Cultural Studies Now - An International Conference

Cultural Studies Now - An International Conference
Venue: University of East London, Docklands Campus
Date: July 19th – 22nd, 2007

The conference is now open for registration - online booking only.

CULTURAL STUDIES NOW is a major international conference organised by the School of Social Sciences, Media & Cultural Studies (SSMCS) at the University of East London.

Cultural Studies, as the paradigmatic interdisciplinary project, has always been defined by its relationships to proximate sets of ideas, practices and institutions. As Cultural Studies has grown and matured, its borders have multiplied. Cultural Studies has affected and been affected by contiguous disciplines, academic and non-academic institutions, political movements and projects, and creative practices of many kinds.

The question now is: has Cultural Studies been expanded, relocated and disseminated to the point where it no longer has a coherent identity? Is there a future for Cultural Studies as such? The conference will consider these issues by addressing a number of connected topics including:

Cultural Studies and politics:
Cultural Studies was once closely allied with socialism, feminism and antiracism. Is this still the case? Has Cultural Studies lost its political edge? Has it moved to the right? Or is it finding a home in the latest new social movements?

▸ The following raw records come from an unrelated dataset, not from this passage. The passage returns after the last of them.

(* ===== verification/EventLoopContract.v ===== *)
(** * EventLoopContract: what a group of loops relies on

    The interface between [net/event_loop.cpp] and [net/event_loop_group.cpp]:
    a loop shares its connection mailbox with the group, and every descriptor
    that it closes it releases once.  The class [EventLoopLaws] states this
    for any implementation; the instance for [EventLoop] discharges it with the
    invariants of [EventLoopSafety]. *)

From S2P Require Import Prelude Posix Ring Codec Limits TimerCore Timer Scheduler.
From S2P Require Import WorkerPool Mailbox Config Session EventLoop EventLoopSafety EventLoopIo.
Open Scope Z_scope.

(** A loop [l] works on the mailbox [m] that it shares.  A call gives the new
    loop and mailbox, the descriptors closed by it and the number of calls of
    [release_connection]. *)
Class IEventLoop (L : Type) := {
  loop_made : L -> ConnectionMailbox -> Prop;
  loop_open : L -> ConnectionMailbox -> list Z;
  loop_poll : L -> ConnectionMailbox -> L -> ConnectionMailbox -> list Z -> Z -> EventLoopStatus.t -> Prop;
  loop_shutdown : L -> ConnectionMailbox -> L -> ConnectionMailbox -> list Z -> Z -> Prop;
}.

Class EventLoopLaws (L : Type) `{IEventLoop L} := {
  loop_wf : L -> ConnectionMailbox -> Prop;
  law_made l m : loop_made l m -> ring_repr (cm_queue m) [] -> loop_wf l m /\ loop_open l m = [];
  law_poll l m l' m' closed releases st :
    loop_wf l m -> loop_poll l m l' m' closed releases st ->
    loop_wf l' m' /\ loop_open l m ≡ₚ loop_open l' m' ++ closed /\ releases = size_of closed;
  law_shutdown l m l' m' closed releases :
    loop_wf l m -> loop_shutdown l m l' m' closed releases ->
    loop_wf l' m' /\ loop_open l' m' = [] /\ loop_open l m ≡ₚ closed /\ releases = size_of closed
    /\ cm_accepting m' = false;
  law_post l m socket writes m' posted closed :
    loop_wf l m -> socket ∉ loop_open l m ->
    connection_tryPost m socket writes = Some (m', posted, closed) ->
    loop_wf l m' /\ loop_open l m' ≡ₚ (if (posted : bool) then [socket] else []) ++ loop_open l m
    /\ closed = (if posted then [] else socket_reset socket);
  law_close l m m' discarded closed :
    loop_wf l m -> connection_close m = (m', discarded, closed) ->
    loop_wf l m' /\ loop_open l m ≡ₚ loop_open l m' ++ closed /\ discarded = size_of closed;
}.

(** ** The event loop keeps the contract *)

Section Instance_.
Context {E : Type} `{ITimerScheduler E} (sink : Z).

(** *** Descriptors are only added to the closed ones *)

Definition growing {A} (m : Loop (E := E) A) : Prop :=
  forall l, grows l (m l).1 /\ (is_Some (connection_mailbox l) -> is_Some (connection_mailbox (m l).1)).

Lemma growing_lean {A} (m : Loop A) : lean m -> growing m.
Proof. intros Hm l. destruct (Hm l) as (_ & _ & _ & _ & -> & Hg). done. Qed.

Lemma growing_bind {A B} (m : Loop A) (f : A -> Loop B) :
  growing m -> (forall x, growing (f x)) -> growing (m ≫= f).
Proof.
  intros Hm Hf l. unfold mbind, loop_bind. specialize (Hm l). destruct (m l) as [l' x].
  destruct Hm as [[G1 G2] Hs], (Hf x l') as [[K1 K2] Ks]. split; [split; [by etransitivity|simpl in *; congruence]|auto].
Qed.

Lemma growing_pop_all {A} fuel (pop : Loop (option A)) handle :
  growing pop -> (forall x, growing (handle x)) -> growing (pop_all fuel pop handle).
Proof.
  intros Hp Hh. induction fuel as [|fuel IH]; simpl; [by apply growing_lean, lean_ret|].
  apply growing_bind; [done|]. intros [x|]; [by apply growing_bind|by apply growing_lean, lean_ret].
Qed.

Cultural Studies and its disciplinary neighbours:
history, literature, sociology, philosophy, geography, visual culture, psychoanalysis, political science, postcolonial theory, economics, environmental studies, science and technology studies; film and media studies, queer studies and popular music studies are among the disciplines and fields that have contributed to and drawn on Cultural Studies. Has Cultural Studies been a good neighbour?

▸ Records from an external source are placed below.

Inductive gstep : GroupSystem L -> GroupSystem L -> Prop :=
(* tryDispatch *)
| g_dispatch s socket g :
    unlocked s -> socket ∉ all_open s -> dispatch_target socket (group s) = (g, None) ->
    gstep s (set_group g s <| given := given s ++ socket_reset socket |>
                           <| closed := closed s ++ socket_reset socket |>)
| g_dispatch_to s socket g i :
    unlocked s -> socket ∉ all_open s -> dispatch_target socket (group s) = (g, Some i) ->
    gstep s (set_group g s <| given := given s ++ [socket] |> <| dispatcher := Some (DReserve, i, socket) |>)
| g_reserve s i socket sl :
    dispatcher s = Some (DReserve, i, socket) -> loops (group s) !! i = Some sl ->
    gstep s (put_slot i (sl <| connection_load := counter_reserve (connection_load sl) |>) s
               <| dispatcher := Some (DCount, i, socket) |>)
| g_count s i socket :
    dispatcher s = Some (DCount, i, socket) ->
    gstep s (set_group ((group s) <| total_load := counter_reserve (total_load (group s)) |>) s
               <| dispatcher := Some (DPost, i, socket) |>)
| g_post s i socket sl writes m posted fds :
    dispatcher s = Some (DPost, i, socket) -> loops (group s) !! i = Some sl ->
    connection_tryPost (registrations sl) socket writes = Some (m, posted, fds) ->
    gstep s (put_slot i (sl <| registrations := m |>) s
               <| dispatcher := None |> <| closed := closed s ++ fds |>
               <| owed := if (posted : bool) then owed s else (i, 1) :: owed s |>)
(* ConnectionLoadCounter::release *)
| g_release s i count rest sl next taken :
    owed s ≡ₚ (i, count) :: rest -> loops (group s) !! i = Some sl ->
    counter_release (connection_load sl) count = (next, taken) ->
    gstep s (put_slot i (sl <| connection_load := next |>) s
               <| owed := rest |>
               <| owed_total := if taken =? 0 then owed_total s else taken :: owed_total s |>)
| g_release_total s count rest :
    owed_total s ≡ₚ count :: rest ->
    gstep s (set_group ((group s) <| total_load := (counter_release (total_load (group s)) count).1 |>) s
               <| owed_total := rest |>)
(* closeRegistrationMailboxes *)
| g_close_slot s k rest sl m discarded fds :
    closers s ≡ₚ k :: rest -> loops (group s) !! k = Some sl ->
    connection_close (registrations sl) = (m, discarded, fds) ->
    gstep s (put_slot k (sl <| registrations := m |>) s
               <| closers := S k :: rest |> <| closed := closed s ++ fds |>
               <| owed := if discarded =? 0 then owed s else (k, discarded) :: owed s |>)
| g_close_done s k rest :
    closers s ≡ₚ k :: rest -> loops (group s) !! k = None -> gstep s (s <| closers := rest |>)
(* loopMain *)
| g_build_failed s i sl :
    unlocked s -> loops (group s) !! i = Some sl -> thread sl = Building ->
    gstep s (set_group (loop_startup_failed i sl (group s)) s)
| g_built s i sl l :
    unlocked s -> loops (group s) !! i = Some sl -> thread sl = Building -> loop_made l (registrations sl) ->
    gstep s (set_group (loop_ready i l sl (group s)) s)
| g_begin s i sl :
    unlocked s -> loops (group s) !! i = Some sl -> thread sl = WaitingStart -> may_poll (group s) = true ->
    gstep s (put_slot i (sl <| thread := Checking |>) s)
| g_check s i sl :
    unlocked s -> loops (group s) !! i = Some sl -> thread sl = Checking ->
    gstep s (set_group (loop_check i sl (group s)) s)
| g_poll s i sl l l' m fds releases st :
    loops (group s) !! i = Some sl -> thread sl = Polling -> slot_loop sl = Some l ->
    loop_poll l (registrations sl) l' m fds releases st ->
    gstep s (put_slot i (sl <| registrations := m |> <| slot_loop := Some l' |> <| thread := after_poll st |>) s
               <| closed := closed s ++ fds |> <| owed := replicate (Z.to_nat releases) (i, 1) ++ owed s |>)
| g_shutdown s i sl failed l l' m fds releases :
    loops (group s) !! i = Some sl -> thread sl = Leaving failed -> slot_loop sl = Some l ->
    loop_shutdown l (registrations sl) l' m fds releases ->
    gstep s (put_slot i (sl <| registrations := m |> <| slot_loop := Some l' |> <| thread := Finishing failed |>) s
               <| closed := closed s ++ fds |> <| owed := replicate (Z.to_nat releases) (i, 1) ++ owed s |>)
| g_finish s i sl failed g wake :
    unlocked s -> loops (group s) !! i = Some sl -> thread sl = Finishing failed ->
    loop_finish i failed sl (group s) = (g, wake) ->
    gstep s (start_closer wake (set_group g s))
(* start, stop, drain, join *)
| g_start s launched g answer :
    unlocked s -> starter s = StartIdle -> (launched <= length (loops (group s)))%nat ->
    start_enter launched (group s) = (g, answer) ->
    gstep s (after_start answer (set_group g s))
| g_start_ready s g answer :
    unlocked s -> starter s = StartWaiting -> ready_count (group s) = size_of (loops (group s)) ->
    start_finish (group s) = (g, answer) ->
    gstep s (after_start answer (set_group g s))
| g_start_cleaned s :
    unlocked s -> starter s = StartCleaning -> Forall (fun sl => gone (thread sl)) (loops (group s)) ->
    gstep s (set_group (start_cleaned (group s)).1 s <| starter := StartIdle |>)
| g_stop s g close :
    unlocked s -> stop (group s) = (g, close) -> gstep s (start_closer close (set_group g s))
| g_drain s g st close :
    unlocked s -> beginDrain (group s) = (g, st, close) ->
    gstep s ((set_group g s) <| closers := if (close : bool) then 0%nat :: closers s else closers s |>)
| g_join s self g answer :
    unlocked s -> join_enter self (group s) = (g, answer) ->
    gstep s (set_group g s <| joining := match answer with JoinJoins => true | _ => joining s end |>)
| g_join_finish s :
    unlocked s -> joining s = true -> Forall (fun sl => gone (thread sl)) (loops (group s)) ->
    gstep s (set_group (join_finish (group s)).1 s <| joining := false |>).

Cultural Studies in the public sphere:
what has been the influence of Cultural Studies outside the academy? How has the corporate universe made use of it? Has the selective uptake of Cultural Studies in a range of institutional contexts, including government, been positive in its effects?

Cultural Studies and creative practice:
what are the actual and potential relationships between Cultural Studies and other forms of creative practice? What has been the impact of Cultural Studies on cultural practices and vice versa? How has this been played out?

Cultural Studies and national contexts:
does Cultural Studies occupy different institutional and intellectual spaces in different national, international, and global contexts? Is there a cosmopolitan Cultural Studies or have local conversations predominated? Is there any continued relevance for the Birmingham CCCS models?


Today, when Cultural Studies risks responding to these challenges by collapsing into theoretical obscurantism or technocratic ineffectuality, we at the University of East London believe that there is a place for a Cultural Studies which is politically committed and relentlessly experimental in its intellectual, institutional and creative practices.